*** Opening of SUPPLIED DATA ***

(* ===== verification/SentRepo.v ===== *)
(** Messages the TAM has sent:
    [internal/infra/sqlite/sent_query_request_message_repo.go] and
    [sent_update_message_repo.go]. *)

From S2P Require Import Prelude Model Db Evolve OneTime AgentRepo ManifestRepo.

(** [JOIN r ON p]: the matching rows; [LEFT JOIN] keeps a row without a match. *)
Definition join {R} `{Relation R} (p : R → bool) (d : DB) : list R := matching p d.

Definition left_join {R} `{Relation R} (p : R → bool) (d : DB) : list (option R) :=
  match matching p d with [] => [None] | l => map Some l end.

Definition eqb_id (o : option Z) (id : Z) : bool := bool_decide (o = Some id).

Record SentQueryRequestMessageWithToken := mkSentQueryRequestMessageWithToken {
  WithToken_Message : SentQueryRequestMessage;
  WithToken_Token : Token;
}.

Record SentQueryRequestMessageWithChallenge := mkSentQueryRequestMessageWithChallenge {
  WithChallenge_Message : SentQueryRequestMessage;
  WithChallenge_Challenge : Challenge;
}.

Section sent_queries.
Context `{Platform}.

Definition SentQueryRequestMessageRepository_Create (msg : SentQueryRequestMessage) : M Z :=
  map_err (Wrapped "insert sent query request message")
    (insert (λ d, references_opt (R:=Agent) (SentQueryRequest_AgentID msg) d &&
                  references_opt (R:=Token) (SentQueryRequest_TokenID msg) d &&
                  references_opt (R:=Challenge) (SentQueryRequest_ChallengeID msg) d)
      (λ id, mkSentQueryRequestMessage id (SentQueryRequest_AgentID msg)
               (AttestationRequested_sent msg) (TCListRequested_sent msg)
               (SentQueryRequest_TokenID msg) (SentQueryRequest_ChallengeID msg)
               (SentQueryRequest_CreatedAt msg))).

Definition SentQueryRequestMessageRepository_CreateWithToken (token : bytes)
    (msg : SentQueryRequestMessage) : M Z :=
  tok ← map_err (Wrapped "find token") (TokenRepository_FindByToken token);
  match tok with
  | None => throw (ErrorString "token not found")
  | Some tok =>
      if Token_Consumed tok then throw (ErrorString "token consumed")
      else
        SentQueryRequestMessageRepository_Create
          (mkSentQueryRequestMessage (SentQueryRequest_ID msg) (SentQueryRequest_AgentID msg)
             (AttestationRequested_sent msg) (TCListRequested_sent msg) (Some (Token_ID tok))
             (SentQueryRequest_ChallengeID msg) (SentQueryRequest_CreatedAt msg))
  end.

Definition SentQueryRequestMessageRepository_CreateWithChallenge (challenge : bytes)
    (msg : SentQueryRequestMessage) : M Z :=
  chal ← map_err (Wrapped "find challenge") (ChallengeRepository_FindByChallenge challenge);
  match chal with
  | None => throw (ErrorString "challenge not found")
  | Some chal =>
      if Challenge_Consumed chal then throw (ErrorString "challenge consumed")
      else
        SentQueryRequestMessageRepository_Create
          (mkSentQueryRequestMessage (SentQueryRequest_ID msg) (SentQueryRequest_AgentID msg)
             (AttestationRequested_sent msg) (TCListRequested_sent msg)
             (SentQueryRequest_TokenID msg) (Some (Challenge_ID chal))
             (SentQueryRequest_CreatedAt msg))
  end.

Definition SentQueryRequestMessageRepository_FindByToken (token : bytes) :
    M (option SentQueryRequestMessageWithToken) :=
  nil_if_no_rows (Wrapped "scan sent query request message with token")
    (sql (λ d,
      (res_of_option ErrNoRows (head
        (t ← matching (λ t : Token, eqb_bytes (Token_Token t) token) d;
         sqrm ← join (λ m, eqb_id (SentQueryRequest_TokenID m) (Token_ID t)) d;
         [mkSentQueryRequestMessageWithToken sqrm t])), d))).

Definition SentQueryRequestMessageRepository_FindByChallenge (challenge : bytes) :
    M (option SentQueryRequestMessageWithChallenge) :=
  nil_if_no_rows (Wrapped "scan sent query request message with challenge")
    (sql (λ d,
      (res_of_option ErrNoRows (head
        (c ← matching (λ c : Challenge, eqb_bytes (Challenge_Challenge c) challenge) d;
         sqrm ← join (λ m, eqb_id (SentQueryRequest_ChallengeID m) (Challenge_ID c)) d;
         [mkSentQueryRequestMessageWithChallenge sqrm c])), d))).

Definition SentQueryRequestMessageRepository_FindByID (id : Z) : M (option SentQueryRequestMessage) :=
  select_opt (Wrapped "scan sent query request message")
    (λ m : SentQueryRequestMessage, Z.eqb (SentQueryRequest_ID m) id).
End sent_queries.

Section sent_updates.
Context `{Platform}.

Definition SentUpdateMessageRepository_Create (msg : SentUpdateMessage) : M Z :=
  map_err (Wrapped "insert sent update message")
    (insert (λ d, references (R:=Agent) (SentUpdate_AgentID msg) d &&
                  references (R:=Token) (SentUpdate_TokenID msg) d)
      (λ id, mkSentUpdateMessage id (SentUpdate_AgentID msg) (SentUpdate_TokenID msg)
               (SentUpdate_CreatedAt msg))).

(** The body of the [for] loop over [msg.Manifests]: a manifest that is no longer
    in the table is a nil pointer the code dereferences. *)
Definition link_manifest (updID : Z) (manifest : SuitManifest) : M unit :=
  man ← map_err (Wrapped "search suit manifest")
          (SuitManifestRepository_FindByID (SuitManifest_ID manifest));
  match man with
  | None => panic
  | Some man =>
      _ ← map_err (Wrapped "insert into sent_manifests_in_update_messages")
            (insert (λ d, references (R:=SentUpdateMessage) updID d &&
                          references (R:=SuitManifest) (SuitManifest_ID man) d)
               (λ id, mkSentManifest id updID (SuitManifest_ID man)));
      mret tt
  end.

Fixpoint link_manifests (updID : Z) (manifests : list SuitManifest) : M unit :=
  match manifests with
  | [] => mret tt
  | manifest :: rest =>
      _ ← link_manifest updID manifest;
      link_manifests updID rest
  end.

(** Each statement is its own transaction. *)
Definition SentUpdateMessageRepository_CreateWithToken (agentKID token : bytes)
    (createdAt : Z) (manifests : list SuitManifest) : M Z :=
  agt ← map_err (Wrapped "find agent") (AgentRepository_FindByKID agentKID);
  tok ← map_err (Wrapped "find token") (TokenRepository_FindByToken token);
  match tok with
  | None => throw (ErrorString "token not found")
  | Some tok =>
      if Token_Consumed tok then throw (ErrorString "token consumed")
      else
        updID ← map_err (Wrapped "insert update")
          (SentUpdateMessageRepository_Create
             (mkSentUpdateMessage 0 (Agent_ID agt) (Token_ID tok) createdAt));
        _ ← link_manifests updID manifests;
        mret updID
  end.

Definition SentUpdateMessageRepository_FindByTokenID (tokenID : Z) : M (option SentUpdateMessage) :=
  select_opt (Wrapped "scan sent update message")
    (λ m : SentUpdateMessage, Z.eqb (SentUpdate_TokenID m) tokenID).

Definition SentUpdateMessageRepository_FindByID (id : Z) : M (option SentUpdateMessage) :=
  select_opt (Wrapped "scan sent update message")
    (λ m : SentUpdateMessage, Z.eqb (SentUpdate_ID m) id).

(** The rows of the four-table join. *)
Definition update_rows_of (token : bytes) (d : DB) : list (Token * SentUpdateMessage * option SuitManifest) :=
  t ← matching (λ t : Token, eqb_bytes (Token_Token t) token) d;
  sum ← join (λ m : SentUpdateMessage, Z.eqb (SentUpdate_TokenID m) (Token_ID t)) d;
  smium ← left_join (λ l : SentManifest, Z.eqb (SentManifest_SentUpdateID l) (SentUpdate_ID sum)) d;
  sm ← match smium with
       | None => [None]
       | Some l => left_join (λ m : SuitManifest, Z.eqb (SuitManifest_ID m) (SentManifest_SuitManifestID l)) d
       end;
  [(t, sum, sm)].

(** The [for rows.Next()] loop: the header comes from the first row, the manifests
    from every row. *)
Definition scan_update_row (result : option SentUpdateMessageWithManifests)
    (row : Token * SentUpdateMessage * option SuitManifest) : option SentUpdateMessageWithManifests :=
  let '(tok, msg, sm) := row in
  let result := match result with
                | None => mkSentUpdateMessageWithManifests msg tok []
                | Some r => r
                end in
  Some (mkSentUpdateMessageWithManifests (With_SentUpdateMessage result) (With_Token result)
          (With_Manifests result ++
           match sm with Some m => [without_digest m] | None => [] end)).

Definition SentUpdateMessageRepository_FindWithManifestsByToken (token : bytes) :
    M (option SentUpdateMessageWithManifests) :=
  rows ← map_err (Wrapped "query sent update message with manifests") (query (update_rows_of token));
  mret (fold_left scan_update_row rows None).
End sent_updates.

(** ** Guarantees *)

Section guarantees.
Context `{Platform}.
Implicit Types w : World.

Lemma TokenRepository_FindByToken_harmless v w : harmless (TokenRepository_FindByToken v) w.
Proof. by apply safe_select_opt. Qed.

Lemma ChallengeRepository_FindByChallenge_harmless v w :
  harmless (ChallengeRepository_FindByChallenge v) w.
Proof. by apply safe_select_opt. Qed.

Lemma SentQueryRequestMessageRepository_Create_harmless msg w :
  harmless (SentQueryRequestMessageRepository_Create msg) w.
Proof. unfold SentQueryRequestMessageRepository_Create. harmless_auto. Qed.

Lemma SentQuery_CreateWithToken_harmless v msg w :
  harmless (SentQueryRequestMessageRepository_CreateWithToken v msg) w.
Proof.
  unfold SentQueryRequestMessageRepository_CreateWithToken.
  apply harmless_bind; [apply safe_map_err, TokenRepository_FindByToken_harmless|intros].
  case_match; [|apply safe_throw]. case_match; [apply safe_throw|].
  apply SentQueryRequestMessageRepository_Create_harmless.
Qed.

Lemma SentQuery_CreateWithChallenge_harmless v msg w :
  harmless (SentQueryRequestMessageRepository_CreateWithChallenge v msg) w.
Proof.
  unfold SentQueryRequestMessageRepository_CreateWithChallenge.
  apply harmless_bind; [apply safe_map_err, ChallengeRepository_FindByChallenge_harmless|intros].
  case_match; [|apply safe_throw]. case_match; [apply safe_throw|].
  apply SentQueryRequestMessageRepository_Create_harmless.
Qed.

(** The message a challenge or token belongs to is one the TAM recorded. *)
Lemma SentQuery_FindByToken_safe v w :
  wf (w_db w) →
  safe (λ o d, ∀ r, o = Some r →
          seen (WithToken_Message r) d ∧ seen (WithToken_Token r) d ∧
          Token_Token (WithToken_Token r) = v ∧
          SentQueryRequest_TokenID (WithToken_Message r) = Some (Token_ID (WithToken_Token r)))
    (SentQueryRequestMessageRepository_FindByToken v) w.
Proof.
  intros Hwf. apply safe_nil_if_no_rows; [|done]. apply safe_sql; [done|]. cbn [fst snd].
  intros d a d' Hd Ha Hd' r [= <-]. apply res_of_option_Ok, head_Some_elem_of in Ha.
  apply list_elem_of_bind in Ha as (t & Ha & Ht). apply list_elem_of_bind in Ha as (m & Ha & Hm).
  apply list_elem_of_singleton in Ha as ->. simpl.
  apply list_elem_of_filter in Ht as [Hv%eqb_bytes_eq Ht].
  apply list_elem_of_filter in Hm as [Hp%bool_decide_eq_true Hm].
  pose proof (evolves_wf _ _ Hd Hwf).
  split_and!; [by eapply seen_evolves, seen_in..|done|done].
Qed.

Lemma SentQuery_FindByChallenge_safe v w :
  wf (w_db w) →
  safe (λ o d, ∀ r, o = Some r →
          seen (WithChallenge_Message r) d ∧ seen (WithChallenge_Challenge r) d ∧
          Challenge_Challenge (WithChallenge_Challenge r) = v ∧
          SentQueryRequest_ChallengeID (WithChallenge_Message r)
            = Some (Challenge_ID (WithChallenge_Challenge r)))
    (SentQueryRequestMessageRepository_FindByChallenge v) w.
Proof.
  intros Hwf. apply safe_nil_if_no_rows; [|done]. apply safe_sql; [done|]. cbn [fst snd].
  intros d a d' Hd Ha Hd' r [= <-]. apply res_of_option_Ok, head_Some_elem_of in Ha.
  apply list_elem_of_bind in Ha as (t & Ha & Ht). apply list_elem_of_bind in Ha as (m & Ha & Hm).
  apply list_elem_of_singleton in Ha as ->. simpl.
  apply list_elem_of_filter in Ht as [Hv%eqb_bytes_eq Ht].
  apply list_elem_of_filter in Hm as [Hp%bool_decide_eq_true Hm].
  pose proof (evolves_wf _ _ Hd Hwf).
  split_and!; [by eapply seen_evolves, seen_in..|done|done].
Qed.

(** The record of an update: addressed to the agent with key id [kid], holding the
    token, linked to each of the manifests [ids]. *)
Definition update_recorded (kid token : bytes) (ids : list Z) (updID : Z) (d : DB) : Prop :=
  ∃ u a t, seen u d ∧ seen a d ∧ seen t d ∧
    SentUpdate_ID u = updID ∧
    Agent_KID a = kid ∧ SentUpdate_AgentID u = Agent_ID a ∧
    Token_Token t = token ∧ SentUpdate_TokenID u = Token_ID t ∧
    Forall (λ id, ∃ l, seen l d ∧ SentManifest_SentUpdateID l = updID ∧
                       SentManifest_SuitManifestID l = id) ids.

Lemma safe_insert_seen {T} `{Kept T} ok (mk : Z → T) w :
  wf (w_db w) →
  (∀ d, ok d = true → evolves d (insert_row ok mk d).2) →
  safe (λ id d, seen (mk id) d) (insert ok mk) w.
Proof.
  intros Hwf He. apply safe_insert; [intros d _; apply He|].
  intros d id d' Hd Hok Hid Hd'. pose proof (evolves_wf _ _ Hd Hwf) as Hwfd.
  eapply seen_evolves; [exact (evolves_wf _ _ (He d Hok) Hwfd)|done|].
  apply seen_in. unfold insert_row in *. destruct (_ && _); simplify_eq/=.
  rewrite rel_get_set. simpl. apply elem_of_app. right. by apply list_elem_of_singleton.
Qed.

Lemma link_manifests_safe updID ms w :
  wf (w_db w) →
  safe (λ _ d, Forall (λ id, ∃ l, seen l d ∧ SentManifest_SentUpdateID l = updID ∧
                  SentManifest_SuitManifestID l = id) (map SuitManifest_ID ms))
    (link_manifests updID ms) w.
Proof.
  revert w. induction ms as [|m ms IH]; intros w Hwf; cbn [link_manifests]; [by apply safe_ret|].
  eapply safe_bind with (Q := λ _ d, ∃ l, seen l d ∧ SentManifest_SentUpdateID l = updID ∧
                                    SentManifest_SuitManifestID l = SuitManifest_ID m).
  - unfold link_manifest. eapply safe_bind; [by apply safe_map_err, SuitManifestRepository_FindByID_safe|].
    intros [man|] w1 Hw1 Hm; [|apply safe_panic].
    destruct (Hm (w_db w1)) with (m := man) as (r & _ & -> & Hid); [done..|].
    eapply safe_bind; [apply safe_map_err, safe_insert_seen; [exact (evolves_wf _ _ Hw1 Hwf)|auto with attestam]|].
    intros id w2 Hw2 Hs. apply safe_ret. intros d Hd. eexists. split; [by apply Hs|]. by simpl.
  - intros _ w1 Hw1 Hl. eapply safe_weaken; [apply IH; exact (evolves_wf _ _ Hw1 Hwf)|].
    intros [] d Hd Hall. simpl. constructor; [|done]. by apply Hl.
Qed.

Lemma CreateWithToken_safe kid token createdAt ms w :
  wf (w_db w) →
  safe (λ updID d, update_recorded kid token (map SuitManifest_ID ms) updID d)
    (SentUpdateMessageRepository_CreateWithToken kid token createdAt ms) w.
Proof.
  intros Hwf. unfold SentUpdateMessageRepository_CreateWithToken.
  eapply safe_bind; [by apply safe_map_err, AgentRepository_FindByKID_safe|].
  intros agt w1 Hw1 Hagt. pose proof (evolves_wf _ _ Hw1 Hwf) as Hwf1.
  eapply safe_bind; [by apply safe_map_err, (OneTime_FindByValue_safe (R:=Token))|].
  intros [tok|] w2 Hw2 Htok; [|apply safe_throw]. pose proof (evolves_wf _ _ Hw2 Hwf1) as Hwf2.
  destruct (Token_Consumed tok); [apply safe_throw|].
  eapply safe_bind; [apply safe_map_err, safe_map_err, safe_insert_seen; [done|auto with attestam]|].
  intros updID w3 Hw3 Hu. pose proof (evolves_wf _ _ Hw3 Hwf2) as Hwf3.
  eapply safe_bind; [by apply link_manifests_safe|].
  intros [] w4 Hw4 Hl. apply safe_ret. intros d Hd.
  destruct (Hagt d) as (Hk & a & Ha & -> & _); [by (etrans; [exact Hw2|]; etrans; [exact Hw3|]; etrans)|].
  destruct (Htok d) as [Hv Ht]; [by (etrans; [exact Hw3|]; etrans)|].
  eexists _, a, tok. split_and!; [apply Hu; by etrans|done|done|done|done|done|done|done|by apply Hl].
Qed.
End guarantees.

#[export] Hint Resolve TokenRepository_FindByToken_harmless ChallengeRepository_FindByChallenge_harmless
  SentQuery_CreateWithToken_harmless SentQuery_CreateWithChallenge_harmless : attestam.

*** Close of SUPPLIED DATA ***

## YOUR ASSIGNMENT:
Among the lines above, please find those with "sqrm" and copy them.

## EXERCISE ANSWER:
         sqrm ← join (λ m, eqb_id (SentQueryRequest_TokenID m) (Token_ID t)) d;
         [mkSentQueryRequestMessageWithToken sqrm t])), d))).
         sqrm ← join (λ m, eqb_id (SentQueryRequest_ChallengeID m) (Challenge_ID c)) d;
         [mkSentQueryRequestMessageWithChallenge sqrm c])), d))).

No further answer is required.